Top of PROVIDED RECORDS

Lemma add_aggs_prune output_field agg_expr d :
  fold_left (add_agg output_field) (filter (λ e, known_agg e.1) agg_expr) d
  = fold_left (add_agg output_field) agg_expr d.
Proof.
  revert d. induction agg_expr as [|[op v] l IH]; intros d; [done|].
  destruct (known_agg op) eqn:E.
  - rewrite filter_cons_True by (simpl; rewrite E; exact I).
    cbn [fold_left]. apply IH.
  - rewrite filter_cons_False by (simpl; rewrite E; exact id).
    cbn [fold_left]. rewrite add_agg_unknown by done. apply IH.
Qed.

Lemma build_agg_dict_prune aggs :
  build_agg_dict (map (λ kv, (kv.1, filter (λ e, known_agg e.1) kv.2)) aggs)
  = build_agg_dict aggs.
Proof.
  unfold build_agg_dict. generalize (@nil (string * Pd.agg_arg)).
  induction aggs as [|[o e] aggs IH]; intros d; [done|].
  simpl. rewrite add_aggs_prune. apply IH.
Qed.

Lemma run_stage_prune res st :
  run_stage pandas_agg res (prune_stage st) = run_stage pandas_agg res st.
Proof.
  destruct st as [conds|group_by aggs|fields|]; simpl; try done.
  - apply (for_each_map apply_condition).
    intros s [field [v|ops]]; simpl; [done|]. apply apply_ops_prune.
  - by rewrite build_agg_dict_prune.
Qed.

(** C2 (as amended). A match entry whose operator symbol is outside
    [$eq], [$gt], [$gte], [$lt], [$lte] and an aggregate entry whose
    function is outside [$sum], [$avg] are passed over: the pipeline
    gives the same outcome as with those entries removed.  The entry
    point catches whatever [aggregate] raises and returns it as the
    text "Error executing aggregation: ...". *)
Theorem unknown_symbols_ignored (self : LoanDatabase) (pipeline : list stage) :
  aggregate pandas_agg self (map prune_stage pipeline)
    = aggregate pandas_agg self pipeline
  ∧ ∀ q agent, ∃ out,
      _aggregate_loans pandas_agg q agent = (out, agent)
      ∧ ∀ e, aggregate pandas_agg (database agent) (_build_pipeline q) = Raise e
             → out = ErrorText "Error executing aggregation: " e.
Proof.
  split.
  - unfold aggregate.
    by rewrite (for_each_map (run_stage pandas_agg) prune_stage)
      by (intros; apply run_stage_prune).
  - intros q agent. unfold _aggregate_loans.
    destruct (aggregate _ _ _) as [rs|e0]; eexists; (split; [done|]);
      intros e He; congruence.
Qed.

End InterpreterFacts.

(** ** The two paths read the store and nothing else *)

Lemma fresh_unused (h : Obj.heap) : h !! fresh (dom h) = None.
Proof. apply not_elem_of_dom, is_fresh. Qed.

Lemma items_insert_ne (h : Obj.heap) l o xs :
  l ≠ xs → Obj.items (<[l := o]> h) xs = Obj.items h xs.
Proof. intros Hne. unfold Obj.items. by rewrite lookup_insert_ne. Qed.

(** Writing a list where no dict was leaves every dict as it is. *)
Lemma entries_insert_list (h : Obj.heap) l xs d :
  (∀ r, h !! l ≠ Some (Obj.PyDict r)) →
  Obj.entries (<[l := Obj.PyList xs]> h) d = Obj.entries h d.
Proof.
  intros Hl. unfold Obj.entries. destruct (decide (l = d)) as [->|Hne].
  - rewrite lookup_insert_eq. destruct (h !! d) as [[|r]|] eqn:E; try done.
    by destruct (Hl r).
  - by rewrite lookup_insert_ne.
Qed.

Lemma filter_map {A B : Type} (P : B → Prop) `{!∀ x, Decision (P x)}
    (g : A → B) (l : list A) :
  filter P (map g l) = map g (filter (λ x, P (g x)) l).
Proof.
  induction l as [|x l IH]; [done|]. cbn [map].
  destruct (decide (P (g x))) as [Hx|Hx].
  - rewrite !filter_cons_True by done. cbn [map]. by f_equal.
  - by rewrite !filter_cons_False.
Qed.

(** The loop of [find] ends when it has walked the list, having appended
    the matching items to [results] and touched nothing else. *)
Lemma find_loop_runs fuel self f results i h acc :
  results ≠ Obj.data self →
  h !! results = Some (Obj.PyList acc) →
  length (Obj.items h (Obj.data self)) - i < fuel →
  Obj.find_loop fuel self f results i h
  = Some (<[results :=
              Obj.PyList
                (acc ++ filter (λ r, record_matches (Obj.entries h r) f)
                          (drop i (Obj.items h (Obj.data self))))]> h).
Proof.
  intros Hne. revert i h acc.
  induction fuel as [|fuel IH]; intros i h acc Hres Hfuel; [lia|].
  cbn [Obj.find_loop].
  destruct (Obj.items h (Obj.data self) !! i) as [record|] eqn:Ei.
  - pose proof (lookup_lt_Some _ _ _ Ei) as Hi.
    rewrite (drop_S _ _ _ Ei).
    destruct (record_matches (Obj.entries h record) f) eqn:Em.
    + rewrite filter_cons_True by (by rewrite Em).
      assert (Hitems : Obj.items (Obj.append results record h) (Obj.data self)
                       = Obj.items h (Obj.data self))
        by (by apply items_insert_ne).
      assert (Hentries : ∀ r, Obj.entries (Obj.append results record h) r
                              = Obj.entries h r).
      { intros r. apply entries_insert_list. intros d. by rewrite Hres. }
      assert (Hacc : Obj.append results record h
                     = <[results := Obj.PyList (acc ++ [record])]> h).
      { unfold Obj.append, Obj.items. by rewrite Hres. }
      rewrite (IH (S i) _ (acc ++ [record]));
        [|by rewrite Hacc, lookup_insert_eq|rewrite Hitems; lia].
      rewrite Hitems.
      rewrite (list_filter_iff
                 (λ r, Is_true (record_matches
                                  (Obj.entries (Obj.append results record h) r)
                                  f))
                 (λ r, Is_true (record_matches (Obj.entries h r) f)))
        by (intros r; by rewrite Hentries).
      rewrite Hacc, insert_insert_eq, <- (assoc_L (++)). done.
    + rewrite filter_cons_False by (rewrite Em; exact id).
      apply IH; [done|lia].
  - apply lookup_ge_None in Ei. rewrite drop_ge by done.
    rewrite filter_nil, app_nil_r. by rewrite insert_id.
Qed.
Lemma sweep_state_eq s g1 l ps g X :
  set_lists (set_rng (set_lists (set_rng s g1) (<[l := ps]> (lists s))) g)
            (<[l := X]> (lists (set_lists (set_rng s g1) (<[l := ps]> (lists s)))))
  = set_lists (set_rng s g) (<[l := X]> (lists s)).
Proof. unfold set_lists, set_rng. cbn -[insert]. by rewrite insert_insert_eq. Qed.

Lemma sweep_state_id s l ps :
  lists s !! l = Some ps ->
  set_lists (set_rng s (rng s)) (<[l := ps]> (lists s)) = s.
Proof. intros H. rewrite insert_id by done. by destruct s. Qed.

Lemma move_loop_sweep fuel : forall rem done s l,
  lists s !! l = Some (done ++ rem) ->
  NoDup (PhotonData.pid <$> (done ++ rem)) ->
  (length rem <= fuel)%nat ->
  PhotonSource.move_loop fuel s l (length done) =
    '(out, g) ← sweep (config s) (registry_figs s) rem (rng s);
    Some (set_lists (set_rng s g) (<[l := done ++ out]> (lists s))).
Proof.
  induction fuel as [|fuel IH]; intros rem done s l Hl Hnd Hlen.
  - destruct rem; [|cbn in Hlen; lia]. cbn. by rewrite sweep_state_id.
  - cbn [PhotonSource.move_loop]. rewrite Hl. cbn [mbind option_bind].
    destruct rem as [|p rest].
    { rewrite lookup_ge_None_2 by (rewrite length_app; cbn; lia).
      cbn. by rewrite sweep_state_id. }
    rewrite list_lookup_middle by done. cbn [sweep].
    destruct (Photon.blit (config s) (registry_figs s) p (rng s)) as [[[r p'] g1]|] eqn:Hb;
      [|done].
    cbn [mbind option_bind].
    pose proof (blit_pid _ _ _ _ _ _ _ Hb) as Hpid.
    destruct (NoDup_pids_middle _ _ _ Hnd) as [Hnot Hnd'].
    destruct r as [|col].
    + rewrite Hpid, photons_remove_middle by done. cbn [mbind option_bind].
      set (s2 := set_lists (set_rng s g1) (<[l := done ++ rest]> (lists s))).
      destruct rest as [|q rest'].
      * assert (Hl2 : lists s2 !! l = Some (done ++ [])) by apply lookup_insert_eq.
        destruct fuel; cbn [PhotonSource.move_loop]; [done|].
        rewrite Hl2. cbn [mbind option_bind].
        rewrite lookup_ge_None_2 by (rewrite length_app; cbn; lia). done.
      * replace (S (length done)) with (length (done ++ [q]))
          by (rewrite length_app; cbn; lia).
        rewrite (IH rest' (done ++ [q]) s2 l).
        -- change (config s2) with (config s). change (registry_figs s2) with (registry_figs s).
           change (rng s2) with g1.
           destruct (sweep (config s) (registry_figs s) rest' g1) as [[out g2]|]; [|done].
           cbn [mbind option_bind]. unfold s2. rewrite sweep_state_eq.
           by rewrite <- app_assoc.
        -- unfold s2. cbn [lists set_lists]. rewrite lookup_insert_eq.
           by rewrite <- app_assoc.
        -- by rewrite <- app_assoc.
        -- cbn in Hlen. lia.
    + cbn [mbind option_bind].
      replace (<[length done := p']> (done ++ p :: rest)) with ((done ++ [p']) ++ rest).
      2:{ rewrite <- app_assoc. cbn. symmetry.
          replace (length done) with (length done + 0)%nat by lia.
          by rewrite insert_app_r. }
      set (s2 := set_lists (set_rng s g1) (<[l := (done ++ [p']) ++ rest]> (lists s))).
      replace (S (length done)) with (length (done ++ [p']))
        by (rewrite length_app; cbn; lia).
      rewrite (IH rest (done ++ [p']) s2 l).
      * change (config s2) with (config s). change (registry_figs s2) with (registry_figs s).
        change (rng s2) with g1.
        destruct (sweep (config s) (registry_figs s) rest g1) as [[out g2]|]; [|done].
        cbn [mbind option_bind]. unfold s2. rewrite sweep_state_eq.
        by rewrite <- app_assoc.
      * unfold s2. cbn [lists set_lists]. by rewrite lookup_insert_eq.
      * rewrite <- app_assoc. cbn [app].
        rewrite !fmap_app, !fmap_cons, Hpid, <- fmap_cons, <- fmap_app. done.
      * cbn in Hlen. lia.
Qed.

Bottom of PROVIDED RECORDS

WHAT IS EXPECTED:
All lines above between those holding "destruct (NoDup_pids_middle _" and "by apply lookup_insert_eq.", inclusive, must be set down unchanged, and no other line may be included.

ANSWER AREA:
    destruct (NoDup_pids_middle _ _ _ Hnd) as [Hnot Hnd'].
    destruct r as [|col].
    + rewrite Hpid, photons_remove_middle by done. cbn [mbind option_bind].
      set (s2 := set_lists (set_rng s g1) (<[l := done ++ rest]> (lists s))).
      destruct rest as [|q rest'].
      * assert (Hl2 : lists s2 !! l = Some (done ++ [])) by apply lookup_insert_eq.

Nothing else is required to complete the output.